Dentre as motivações apresentadas pelo governo estão a redução de gastos e a desburocratização do Estado. Mas, ao restringir as instâncias de debate e articulação com a sociedade civil, a medida pode trazer pouca transparência e eficiência administrativa na formulação de políticas e na alocação de recursos. Prejuízos para a participação da sociedade no processo democrático são outro problema apontado por organizações da sociedade civil.

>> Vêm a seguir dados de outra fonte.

Lemma delivered_count s d k il ib rl bl : Inv s d k il ib rl bl -> length d = k.
Proof. intros V. rewrite <- (Forall2_length _ _ _ (v_done _ _ _ _ _ _ _ V)), length_take. pose proof (v_len _ _ _ _ _ _ _ V). lia. Qed.

Lemma started_rest s : started s -> Rest s 0 [] [].
Proof.
  intros S. split; [apply not_elem_of_nil|]. split; [done|]. exists [], []. destruct (st_back s S) as [E1 E2].
  assert (Ep : rSeqNum s = u32 (pos 0)) by (rewrite (st_seq s S); unfold pos; cbn; now rewrite Z.add_0_r).
  rewrite (st_box s S). split; try apply S; try (now constructor); [exact Ep|lia|]. split; [rewrite E1|rewrite E2]; constructor.
Qed.

(** The event is a packet that is not refused. *)
Definition brings (s : FillpRecvPcb (L := L)) (ev : Event) (j : nat) : Prop :=
  match ev with EvData i _ _ _ _ _ _ => j = i /\ pos (S i) <= pos (length (recvBox s)) + W /\ connected s | _ => False end.
Definition withMemory (ev : Event) : Prop :=
  match ev with EvData _ _ _ alloc more alloc' _ => is_Some (buffer alloc more alloc') | _ => True end.
Definition isBurst (ev : Event) : bool := match ev with EvBurst _ => true | _ => false end.
(* ===== verification/FillpSend.v ===== *)
(** * Sending side of the fillp transport

    components/nstackx/fillp/src/fillp_lib/src: fillp/fillp_output.c (sending of items),
    fillp/fillp_common.c (acknowledged and lost items), fillp/fillp_input.c (packets that
    acknowledge or report losses), fillp/fillp_flow_control.c (the protection of the tail),
    fillp/fillp_pcb.c and fillp/fillp_timer.c (submission and the send timer), spunge_core.c
    (the send cycle and the token bucket).

    An item waits in [unSendList] until it gets its number.  From then on it is in one of four
    places until it is acknowledged: in the hash map of the items that were sent ([unackMap], by
    sequence number; these are in [pktSeqMap] too, by packet number), in [unrecvList] when it is
    to be sent again, in [itemWaitTokenLists] when the rate of the instance is exhausted, or in
    [redunList].  Items are objects of a pool; the lists have their addresses.

    The lists of the hash maps are sequences ([Hlist] has their pointers); adding a node that is
    in a list already is an error of the model ([None]), as is any access to an item that was
    freed.  The three skip lists use one node of an item; each has a copy of it here, which is
    the same as long as an item is in one of them only.

    The counters of statistics and the timing wheel are not part of the model; of the timers it
    has whether they are set. *)

From S2P Require Import Prelude ErrorCode Bytes SkipList FillpItem.
From stdpp Require Import gmap list sorting.
#[local] Open Scope Z_scope.

Module FillpSend.
Import FillpItem.

Definition FILLP_UNACK_HASH_SIZE : Z := 512.
Definition FILLP_UNACK_HASH_MOD : Z := 1024.
Definition FILLP_MAX_PKTSEQ_HASH_SIZE : Z := 512.
Definition FILLP_MAXIMAL_ACK_NUM_LIMITATION : Z := 2000.
Definition FILLP_SEND_ONE_ACK_NUM : Z := 100.
Definition FILLP_MAX_LOST_NUM_FOR_REDUN : Z := 8.
Definition FILLP_ITEM_RESEND_TRIGGER_PACK : Z := 2.
Definition FILLP_ITEM_RESEND_TRIGGER_TP : Z := 3.
Definition FILLP_ITEM_RESEND_TRIGGER_HNACK : Z := 4.
Definition FILLP_ITEM_FLAGS_APP_LIMITED : Z := 256.
Definition FILLP_ITEM_FLAGS_REDUNDANT : Z := 4096.
Definition FILLP_PACK_FLAG_REQURE_RTT : Z := 2.
Definition FILLP_PACK_FLAG_ADHOC : Z := 16.
Definition SPUNGE_TOKEN_TIMER_MAX_INTERVAL : Z := 1000.
Definition SPUNGE_TOKEN_TIMER_MAX_INTERVAL_RATE_ZERO : Z := SPUNGE_TOKEN_TIMER_MAX_INTERVAL.
Definition FILLP_FC_IN_KBPS : Z := 8000.
Definition FILLP_BPS_TO_KBPS : Z := 1000.
Definition FILLP_ONE_SECOND : Z := 1000.
Definition FILLP_TIME_PRECISION : Z := 3.
Definition CONN_STATE_CONNECTED : Z := 3.
Definition CONN_STATE_CLOSING : Z := 4.
Definition ERR_COMM : Z := SkipList.ERR_COMM.
Definition ERR_NOBUFS : Z := -2.

Definition UTILS_FLAGS_SET (flag f : Z) : Z := Z.lor flag f.
Definition UTILS_FLAGS_CLEAN (flag f : Z) : Z := Z.ldiff flag f.

(** The fields of an item that belong to sending; [pkt] has the others. *)
Record SendItem := mkSendItem {
  pkt : FillpPcbItem;
  sendCount : Z;
  resendTrigger : Z;
  infCount : Z;
  firstSendTimestamp : Z;
  lastSendTimestamp : Z
}.
#[export] Instance etaSendItem : Eta SendItem := mkEta _ (fun x =>
  mkSendItem (pkt x) (sendCount x) (resendTrigger x) (infCount x) (firstSendTimestamp x) (lastSendTimestamp x)).

Record SpungeTokenBucke := mkStb {
  lastTime : Z;
  rate : Z;
  tokenCount : Z;
  maxPktSize : Z;
  waitPktCount : Z;
  interval : Z;
  tokenTimer : bool
}.
#[export] Instance etaStb : Eta SpungeTokenBucke := mkEta _ (fun x =>
  mkStb (lastTime x) (rate x) (tokenCount x) (maxPktSize x) (waitPktCount x) (interval x) (tokenTimer x)).

Record Config := mkConfig {
  mpSendSize : Z;
  pktSize : Z;
  retransmitCmpTime : bool;
  packMoveToUnrecvThreshold : Z
}.

(** What an operation finds around it.  [curTime]: the time of the instance; [sysTime n]: the clock
    when packet [n] is built; [sendFunc p]: the result of sending packet [p]; [more]: the size of the
    pool and the answer when it is asked to grow, one for each time; [limitRate]: the rate that is
    configured for the instance; the values of the flow control, and what the protection of the tail
    looks at. *)
Record Env := mkEnv {
  curTime : Z;
  sysTime : Z -> Z;
  sendFunc : list byte -> Z;
  more : list (Z * Z);
  limitRate : Z;
  sendRate : Z;
  sendInterval : Z;
  txBurst : Z;
  retramistRto : Z;
  minJudgeThreshold : Z;
  maxJudgeThreshold : Z;
  packIntervalBackup : Z;
  curPackDeltaUs : Z;
  unsendBoxEmpty : bool
}.

(** A received acknowledgement and a received report of missing packets, in the order of the host. *)
Record Pack := mkPack { pFlag : Z; pSeqNum : Z; pPktNum : Z; pRate : Z; pLostSeq : Z }.
Record Nack := mkNack { nSeqNum : Z; nPktNum : Z; nLastPktNum : Z }.

(** ** Lists of a hash map *)

Definition linked (a : nat) (m : list (list nat)) : bool := existsb (fun l => bool_decide (a ∈ l)) m.

Definition HlistDelete (l : list nat) (a : nat) : list nat := filter (fun b => b <> a) l.

(** From the list that a node is in, if any. *)
Definition HlistDelNode (a : nat) (m : list (list nat)) : list (list nat) := map (fun l => HlistDelete l a) m.

Section Model.

Context {L : Type} `{ItemList nat L} (cfg : Config).

(** [wire]: the packets that were sent; [connState] is the state of the connection. *)
Record FillpSendPcb := mkSend {
  items : gmap nat SendItem;
  unSendList : list nat;
  unrecvList : L;
  redunList : L;
  itemWaitTokenLists : L;
  unackMap : list (list nat);
  unackCount : Z;
  pktSeqMap : list (list nat);
  preItem : option nat;
  sSeqNum : Z;
  sPktNum : Z;
  ackSeqNum : Z;
  maxAckNumFromReceiver : Z;
  pktSendCache : Z;
  nackPktStartNum : Z;
  nackPktEndNum : Z;
  appLimited : bool;
  packSameAckNum : Z;
  lastPackAckSeq : Z;
  lastPackSeq : Z;
  samePackCount : Z;
  judgeThreshold : Z;
  inSendBytes : Z;
  unrecvRedunListBytes : Z;
  lastSendTs : Z;
  sendTime : Z;
  remainBytes : Z;
  sendOneNoData : bool;
  lastCycleNoEnoughData : bool;
  isLast : bool;
  sendTimer : bool;
  sendEventCount : Z;
  connState : Z;
  stb : SpungeTokenBucke;
  wire : list (list byte)
}.
#[export] Instance etaSend : Eta FillpSendPcb := mkEta _ (fun x =>
  mkSend (items x) (unSendList x) (unrecvList x) (redunList x) (itemWaitTokenLists x) (unackMap x) (unackCount x) (pktSeqMap x) (preItem x)
    (sSeqNum x) (sPktNum x) (ackSeqNum x) (maxAckNumFromReceiver x) (pktSendCache x) (nackPktStartNum x) (nackPktEndNum x) (appLimited x)
    (packSameAckNum x) (lastPackAckSeq x) (lastPackSeq x) (samePackCount x) (judgeThreshold x) (inSendBytes x) (unrecvRedunListBytes x)
    (lastSendTs x) (sendTime x) (remainBytes x) (sendOneNoData x) (lastCycleNoEnoughData x) (isLast x) (sendTimer x) (sendEventCount x)
    (connState x) (stb x) (wire x)).

Definition setItem (a : nat) (x : SendItem) (s : FillpSendPcb) : FillpSendPcb := s <| items := <[a := x]> (items s) |>.
Definition setPkt (f : FillpPcbItem -> FillpPcbItem) (x : SendItem) : SendItem := x <| pkt := f (pkt x) |>.

(** The comparison of the skip lists reads the items. *)
Definition cmpAt (s : FillpSendPcb) (a b : nat) : Z :=
  match items s !! a, items s !! b with
  | Some x, Some y => FillpSkiplistCmp (pkt x) (pkt y)
  | _, _ => 0
  end.

(** ** Items that are given back *)

(** An item that is free already cannot be freed. *)
Definition FillpFreeBufItem (a : nat) (s : FillpSendPcb) : option FillpSendPcb :=
  _ ← items s !! a;
  let s := if bool_decide (preItem s = Some a) then s <| preItem := None |> else s in
  Some (s <| items := delete a (items s) |>).

Definition FillpFreeItemAndEvent (a : nat) (s : FillpSendPcb) : option FillpSendPcb :=
  s ← FillpFreeBufItem a s;
  Some (s <| sendEventCount := u32 (sendEventCount s + 1) |>).

Definition InsertUnrecvListFail (a : nat) (s : FillpSendPcb) : option FillpSendPcb := FillpFreeItemAndEvent a s.

Definition insertUnrecv (a : nat) (s : FillpSendPcb) : option (Z * FillpSendPcb) :=
  '(r, l) ← ilInsert (cmpAt s) a true (unrecvList s);
  Some (r, s <| unrecvList := l |>).

(** ** The send timer *)

Definition FillpEnableSendTimer (env : Env) (s : FillpSendPcb) : FillpSendPcb :=
  if sendTimer s then s
  else
    let s := if sendTime s =? 0 then s <| remainBytes := 0 |> <| sendTime := curTime env |> else s in
    s <| sendTimer := true |>.

Definition FillpDisableSendTimer (s : FillpSendPcb) : FillpSendPcb := s <| sendTimer := false |>.

(** ** Sending of one item *)

(** The place of number [q] in a list that is walked from its end, as the number of items before it;
    [None] inside: there is an item with this number. *)
Fixpoint placeOf (s : FillpSendPcb) (q : Z) (rl : list nat) : option (option nat) :=
  match rl with
  | [] => Some (Some 0%nat)
  | p :: rl' =>
      posItem ← items s !! p;
      if seqNum (pkt posItem) =? q then Some None
      else if FillpNumIsbigger (seqNum (pkt posItem)) q then placeOf s q rl'
      else Some (Some (length rl))
  end.

Definition FillpAddtoListBySeqNum (s : FillpSendPcb) (i : nat) (a : nat) : option (Z * list (list nat)) :=
  x ← items s !! a;
  l ← unackMap s !! i;
  place ← placeOf s (seqNum (pkt x)) (reverse l);
  match place with
  | None => Some (ERR_COMM, unackMap s)
  | Some n =>
      if linked a (unackMap s) then None
      else Some (ERR_OK, <[i := take n l ++ a :: drop n l]> (unackMap s))
  end.

Definition FILLP_UNACKLIST_HASHINDEX (seq : Z) (s : FillpSendPcb) : nat :=
  Z.to_nat (Z.land (seq / FILLP_UNACK_HASH_MOD) (Z.of_nat (length (unackMap s)) - 1)).

Definition FillpAddToUnackList (env : Env) (a : nat) (s : FillpSendPcb) : option (Z * FillpSendPcb) :=
  x ← items s !! a;
  '(r, m) ← FillpAddtoListBySeqNum s (FILLP_UNACKLIST_HASHINDEX (seqNum (pkt x)) s) a;
  if negb (r =? ERR_OK) then
    '(r, s) ← insertUnrecv a s;
    if negb (r =? ERR_OK) then Some (ERR_NOBUFS, s)
    else
      let s := if 0 <? sendCount x then s <| unrecvRedunListBytes := u64 (unrecvRedunListBytes s + dataLen (pkt x)) |> else s in
      Some (ERR_OK, FillpEnableSendTimer env s)
  else Some (ERR_OK, s <| unackMap := m |> <| unackCount := u32 (unackCount s + 1) |>).

Definition pktIndex (num : Z) (s : FillpSendPcb) : nat := Z.to_nat (Z.land num (Z.of_nat (length (pktSeqMap s)) - 1)).

Definition FillpAddToPktSeqHash (a : nat) (s : FillpSendPcb) : option FillpSendPcb :=
  x ← items s !! a;
  let i := pktIndex (pktNum (pkt x)) s in
  l ← pktSeqMap s !! i;
  if linked a (pktSeqMap s) then None
  else Some (s <| pktSeqMap := <[i := l ++ [a]]> (pktSeqMap s) |>).

Definition FillpItemRetrans (env : Env) (a : nat) (s : FillpSendPcb) : option (Z * FillpSendPcb) :=
  x ← items s !! a;
  let s := s <| lastSendTs := curTime env |> in
  let s := setItem a (x <| infCount := u32 (infCount x + 1) |>) s in
  let s := s <| inSendBytes := u64 (inSendBytes s + dataLen (pkt x)) |> in
  '(r, s) ← FillpAddToUnackList env a s;
  if negb (r =? ERR_OK) then s ← FillpFreeItemAndEvent a s; Some (ERR_OK, s)
  else s ← FillpAddToPktSeqHash a (s <| preItem := Some a |>); Some (ERR_OK, s).

(** A packet that was not sent keeps its number for the next one. *)
Definition FillpSendItem (env : Env) (a : nat) (s : FillpSendPcb) : option (Z * FillpSendPcb) :=
  x ← items s !! a;
  let x := if sendCount x =? 0 then x <| firstSendTimestamp := curTime env |> <| lastSendTimestamp := curTime env |>
           else x <| lastSendTimestamp := curTime env |> in
  '(num, p, bytes) ← FillpBuildDataPkt (sysTime env (sPktNum s)) (sPktNum s) (pkt x);
  let s := setItem a (x <| pkt := p |>) (s <| sPktNum := num |>) in
  if sendFunc env bytes <=? 0 then
    '(r, s) ← insertUnrecv a s;
    s ← (if negb (r =? ERR_OK) then InsertUnrecvListFail a s
         else Some (if 0 <? sendCount x then s <| unrecvRedunListBytes := u64 (unrecvRedunListBytes s + dataLen p) |> else s));
    Some (-1, FillpEnableSendTimer env (s <| sPktNum := u32 (sPktNum s - 1) |>))
  else FillpItemRetrans env a (s <| wire := wire s ++ [bytes] |>).

(** ** The token bucket *)

Definition SpungeEnableTokenTimer (b : SpungeTokenBucke) : SpungeTokenBucke := b <| tokenTimer := true |>.

Definition SpungeTokenTimerCb (env : Env) (b : SpungeTokenBucke) : SpungeTokenBucke :=
  let b :=
    if negb (rate b =? limitRate env) then
      let b := b <| rate := limitRate env |> <| tokenCount := 0 |> in
      if negb (rate b =? 0) then
        let i := u32 (maxPktSize b * FILLP_FC_IN_KBPS / rate b) in
        b <| interval := if SPUNGE_TOKEN_TIMER_MAX_INTERVAL <? i then SPUNGE_TOKEN_TIMER_MAX_INTERVAL else i |>
      else b <| interval := SPUNGE_TOKEN_TIMER_MAX_INTERVAL_RATE_ZERO |>
    else b in
  let bitAdded := u64 (u64 (curTime env - lastTime b) * rate b) in
  let b := b <| lastTime := curTime env |> in
  let tokens := u32 (Z.shiftr (bitAdded / FILLP_BPS_TO_KBPS) 3) in
  let b := if (tokens <? maxPktSize b) || (tokenCount b <? maxPktSize b) then b <| tokenCount := u32 (tokenCount b + tokens) |>
           else b <| tokenCount := tokens |> in
  if negb (interval b =? SPUNGE_TOKEN_TIMER_MAX_INTERVAL_RATE_ZERO) then SpungeEnableTokenTimer b else b.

A pauta da participação é central no Programa Cidades Sustentáveis, ao qual Jorge se remete para a defesa de um modelo de gestão mais participativo. “O atual modelo de gestão de cidades é datado, centralizador e não dialógico. Não temos mais como governar dessa maneira. Mesmo assim, ainda há uma resistência muito grande para formas de governança que ampliem minimamente a participação da sociedade. Modelos mais abertos e sensíveis para incorporar múltiplas perspectivas, estimular programas de metas e mensuração e debater em conselhos e espaços participativos são fundamentais para o aprimoramento da democracia. Como podemos ser mais incisivos nesse processo entendendo ser essa uma demanda urgente para construir políticas mais perenes?”

Para o coordenador, as eleições municipais de 2020 serão um importante marco nesse sentido. “Será o primeiro momento em que teremos a oportunidade de debater esses temas que estão sofrendo retrocessos e iniciar um movimento de sinalizar essas mudanças”, pontuou.